What I mean is, you’re perfectly justified in thinking that you’re never going to be able to love anyone else, and that this is the worst thing that will ever happen to you. For now. Because for now, you’re thinking — and feeling — with the wounded, disillusioned scope of someone who has lost the person who meant most to them. You’re grieving, and that’s alright. No one blames you. People have gotten away with literal murder because of their impaired mental capacity. Society’s all, “Okay, you’re going through some sh-t right now. We understand.”
But do we trust the instincts of a grieving person? Of a mentally-compromised person? We do not. That’s why the limousine industry exists — to transport grief-stricken passengers who are too emotionally drained to operate heavy machinery. Right now, you are that grief-stricken passenger, that person who can’t drive, that person who believes — with conviction — that their life is over. You are right, for now. You’re right, because you can’t find it within yourself to feel any differently. You don’t have the strength to look at anything with hindsight or foresight. You’re drowning in your own pain, drowning in the present.
If you’ll just humor me for a minute, though. Think back. Think back to your first crush, or the first person you liked, or your first relationship, or your first love, or any of the number of times you were let down by someone, rejected, broken up with. How it felt. How it felt like you couldn’t breathe, or leave bed, or put your laundry away, you couldn’t even do the laundry, you couldn’t answer the phone or go to school or work or anywhere; all you could do was mourn. Where are those people now, the ones who broke your heart? Do you know? Do you care? That life you thought was over, is it? Or are you still alive, crying over someone you didn’t even know existed that one weekend you spent watching reruns of The OC and devouring cartons of Phish Food because your college boyfriend wanted to go on a break?

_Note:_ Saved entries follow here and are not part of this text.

(* ===== verification/Processor.v ===== *)
(** * The workload processor: [pkg/controller/workload/workload_processor.go]

    What the daemon does with the services and workloads the control plane
    sends: it keeps its caches, and writes the maps that the BPF programs
    read.  Every handler is a definition over the whole processor state;
    logging is left out, and so are the locks. *)
From stdpp Require Import sorting.
From S2P Require Import Prelude GoNet Nets HashName Api Runtime BpfCache Locality WorkloadCache ServiceCache EndpointCache WaypointCache.
Open Scope go_scope.

(** ** State *)

(** Calls into other components whose state is not the processor's. *)
Inductive Call : Type :=
  | DeleteWorkloadMetric (uid : string)       (* telemetry *)
  | DeleteServiceMetric (name : string)       (* telemetry *)
  | onWorkloadDeleted (workloadName : string) (* the DNS cache *).

Record Processor : Type := mkProcessor {
  hashName : HashName;
  bpf : Cache;
  nodeName : string;
  wlCache : WorkloadCache.cache;
  svcCache : serviceCache;
  epCache : endpointCache;
  wpCache : waypointCache;
  locality : LocalityCache;
  once : bool;                       (* whether once.Do has run *)
  restart : bool;                    (* kmeshbpf.GetStartType() == kmeshbpf.Restart *)
  dnsEnabled : bool;                 (* DnsResolverChan != nil, onWorkloadDeleted != nil *)
  ResolvedDomainChanMap : gset string;
  calls : list Call
}.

That was a bad weekend. But look at you now! Entire years of your life have passed since that initial blow. So much time has gone by that you’ve already manage to love — and lose — an entirely different person. Several people, possibly. You never expected to do that, that weekend you wrapped yourself in knit blankets and drank Andre straight from the bottle, but here you are.
Meeting and loving the person you’ve recently lost was an unexpected consequence of the relationship before that failing. Something good — however fleeting — was born out of that heartbreak. As bad as you feel right now, great things do come from breakups. Revenge diets, for one. The courage to leave behind toxic situations that’ve been holding you back. Another chance to find and be with someone you might actually have a future with: someone whose mother is excited to see you, someone who will share the remote. Adele’s 21.

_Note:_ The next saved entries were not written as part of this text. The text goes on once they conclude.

(* ===== verification/ProcessorInv.v ===== *)
(** * The invariant of the processor

    Every handler of the processor keeps the endpoint tables servable, the
    name table injective and the caches consistent, whatever updates the
    kernel refuses and in whatever order maps are visited.  [keeps] is closed
    under the control structures of the code, so that most handlers follow
    from the operations they call. *)
From S2P Require Import Prelude GoNet Nets HashName Api Runtime BpfCache Locality WorkloadCache ServiceCache EndpointCache WaypointCache Processor Endpoints.
Open Scope go_scope.

(** A call of one BPF map operation. *)
Ltac map_op := intros [] [] ; cbn; wp_steps;
  first [apply wp_map_Update|apply wp_map_Delete|apply wp_map_Lookup]; cbn; intros; wp_steps; done.

Section inv.
Context `{E : Env} `{!DeletesSucceed E} `{Persist} `{Dns}.

(** Routing preferences that fit in the priority groups. *)
Definition prefs_ok (x : Service) : Prop :=
  (length (GetRoutingPreference (svc_load_balancing x)) < PrioCount)%nat.

(** [p = true] admits runs that crash; [p = false] asks for what rules them
    out, besides; [loc = true] says that the locality of the node is known. *)
Record p_inv (p loc : bool) (w : World) (P : Processor) : Prop := {
  pi_hash : hash_wf (hashName P);
  pi_ep : ep_inv (bpf P);
  pi_exact : Reliable E -> ep_exact (bpf P);
  pi_uids : uids_ok w (wlCache P);
  pi_names : names_ok w (svcCache P);
  pi_ptrs : wc_ptrs w (wpCache P);
  pi_safe : p = false -> wc_ok w (wpCache P) /\
    forall name q x, servicesByResourceName (svcCache P) !! name = Some q -> svcs w !! q = Some x ->
      prefs_ok x;
  pi_loc : loc = true -> is_Some (LocalityInfo (locality P))
}.

(** An operation that keeps the invariant. *)
Definition heap_rel (w : World) (_ : Processor) (w' : World) (_ : Processor) : Prop := heap_le w w'.
#[export] Instance heap_rel_preorder : PreorderR heap_rel.
Proof. unfold heap_rel. split; intros; [done|by etrans]. Qed.
#[local] Hint Unfold heap_rel : kmesh.
Abbreviation keeps p loc m := (stays p (p_inv p loc) heap_rel m).

Section rules.
Context (p loc : bool).

(** The invariant does not depend on the clock. *)
Lemma p_inv_heap w w' P : same_heap w w' -> p_inv p loc w P -> p_inv p loc w' P.
Proof.
  intros [Hs Hw] [A B C D F T G L]. split; try done.
  - intros uid q. rewrite Hw. apply D.
  - intros n q. rewrite Hs. apply F.
  - eapply wc_ptrs_le, T. by apply same_heap_le.
  - intros Hp. destruct (G Hp) as [G1 G2]. split; [|by rewrite Hs].
    eapply wc_ok_world, G1; rewrite ?Hs, ?Hw; eauto.
Qed.

Lemma keeps_range {A} (l : list A) : keeps p loc (range l).
Proof.
  intros w P HP. apply wp_range. intros l' _. split; [|auto with kmesh]. by eapply p_inv_heap, HP.
Qed.

(** A change of fields that the invariant does not mention. *)
Lemma keeps_modify f :
  (forall P, hashName (f P) = hashName P /\ bpf (f P) = bpf P /\ wlCache (f P) = wlCache P /\
     svcCache (f P) = svcCache P /\ wpCache (f P) = wpCache P /\ locality (f P) = locality P) ->
  keeps p loc (modify f).
Proof.
  intros Hf w P HP. apply wp_modify. split; [|by red]. destruct (Hf P) as (A & B & C & D & F & L), HP.
  split; rewrite ?A, ?B, ?C, ?D, ?F, ?L; done.
Qed.

Lemma keeps_hash s : keeps p loc (hash s).
Proof.
  intros w P [A B C D F T G L]. unfold wp, hash. destruct (Hash_spec s (hashName P) A) as (n & h & -> & Hwf & _).
  split; [|by red]. by split.
Qed.
Lemma keeps_hash_delete s : keeps p loc (hash_delete s).
Proof.
  intros w P [A B C D F T G L]. apply wp_modify. split; [|by red]. split; try done. by apply Delete_wf.
Qed.

(** Writes of the maps that the invariant leaves open. *)
Lemma keeps_bpf {A} (m : Go Cache A) :
  (forall w c, ep_inv c -> wp p m (fun _ w' c' => same_heap w w' /\ ep_inv c' /\
     (Reliable E -> ep_exact c -> ep_exact c')) w c) ->
  keeps p loc (zoom bpf_l m).
Proof.
  intros Hm w P [A1 B C D F T G L]. apply wp_zoom. eapply wp_mono; [by apply Hm|]. cbn.
  intros a w' c' (Hh & Hinv & Hex). split; [|by auto with kmesh].
  eapply p_inv_heap; [done|]. split; try done. auto.
Qed.

Definition ep_same (c c' : Cache) : Prop :=
  KmEndpoint c' = KmEndpoint c /\ KmService c' = KmService c /\ endpointKeys c' = endpointKeys c.

Lemma ep_inv_same c c' : ep_same c c' -> ep_inv c -> ep_inv c' /\ (ep_exact c -> ep_exact c').
Proof.
  intros (HE & HS & HK) Hinv. assert (index_sup c') as Hidx.
  { intros k u. rewrite HE. intros Hk. apply Hinv in Hk. unfold GetEndpointKeys in *. by rewrite HK. }
  eapply ep_inv_refill; try done; rewrite HE; [done|]. apply Hinv.
Qed.

Lemma keeps_bpf_same {A} (m : Go Cache A) :
  (forall w c, wp p m (fun _ w' c' => same_heap w w' /\ ep_same c c') w c) -> keeps p loc (zoom bpf_l m).
Proof.
  intros Hm. apply keeps_bpf. intros w c Hc. eapply wp_mono; [by apply Hm|]. cbn.
  intros a w' c' [Hh Hs]. destruct (ep_inv_same _ _ Hs Hc). auto.
Qed.

Lemma keeps_BackendUpdate k v : keeps p loc (zoom bpf_l (BackendUpdate k v)).
Proof. apply keeps_bpf_same. unfold BackendUpdate. map_op. Qed.
Lemma keeps_BackendDelete k : keeps p loc (zoom bpf_l (BackendDelete k)).
Proof. apply keeps_bpf_same. unfold BackendDelete. map_op. Qed.
Lemma keeps_BackendLookup k : keeps p loc (zoom bpf_l (BackendLookup k)).
Proof. apply keeps_bpf_same. unfold BackendLookup. map_op. Qed.
Lemma keeps_FrontendUpdate k v : keeps p loc (zoom bpf_l (FrontendUpdate k v)).
Proof. apply keeps_bpf_same. unfold FrontendUpdate. map_op. Qed.
Lemma keeps_FrontendDelete k : keeps p loc (zoom bpf_l (FrontendDelete k)).
Proof. apply keeps_bpf_same. unfold FrontendDelete. map_op. Qed.
Lemma keeps_FrontendIterFindKey id : keeps p loc (zoom bpf_l (FrontendIterFindKey id)).
Proof.
  apply keeps_bpf_same. intros [] []. unfold FrontendIterFindKey, map_Iterate. by wp_steps.
Qed.
Lemma keeps_WorkloadPolicyUpdate k v : keeps p loc (zoom bpf_l (WorkloadPolicyUpdate k v)).
Proof. apply keeps_bpf_same. unfold WorkloadPolicyUpdate. map_op. Qed.
Lemma keeps_WorkloadPolicyDelete k : keeps p loc (zoom bpf_l (WorkloadPolicyDelete k)).
Proof. apply keeps_bpf_same. unfold WorkloadPolicyDelete. map_op. Qed.
Lemma keeps_ServiceLookup k : keeps p loc (zoom bpf_l (ServiceLookup k)).
Proof. apply keeps_bpf_same. unfold ServiceLookup. map_op. Qed.
Lemma keeps_EndpointLookup k : keeps p loc (zoom bpf_l (EndpointLookup k)).
Proof. apply keeps_bpf_same. unfold EndpointLookup. map_op. Qed.
End rules.
End inv.
Abbreviation keeps p loc m := (stays p (p_inv p loc) heap_rel m).
#[export] Hint Unfold heap_rel : kmesh.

But the best thing about getting your heart broken is that, once everything is said and done, once you regain your sanity, you survived it. You were not defeated. You did not actually die, no matter how much you thought you wanted to. You lost it there for a little while; you gave into your emotions and let them rule you, but there’s no crime in that. There are worse ways to go through life than to feel things passionately. The point is this: life went on. Life goes on. Heartbreak might be a bitch of a visitor, but she always leaves that gift of a reminder behind when she leaves.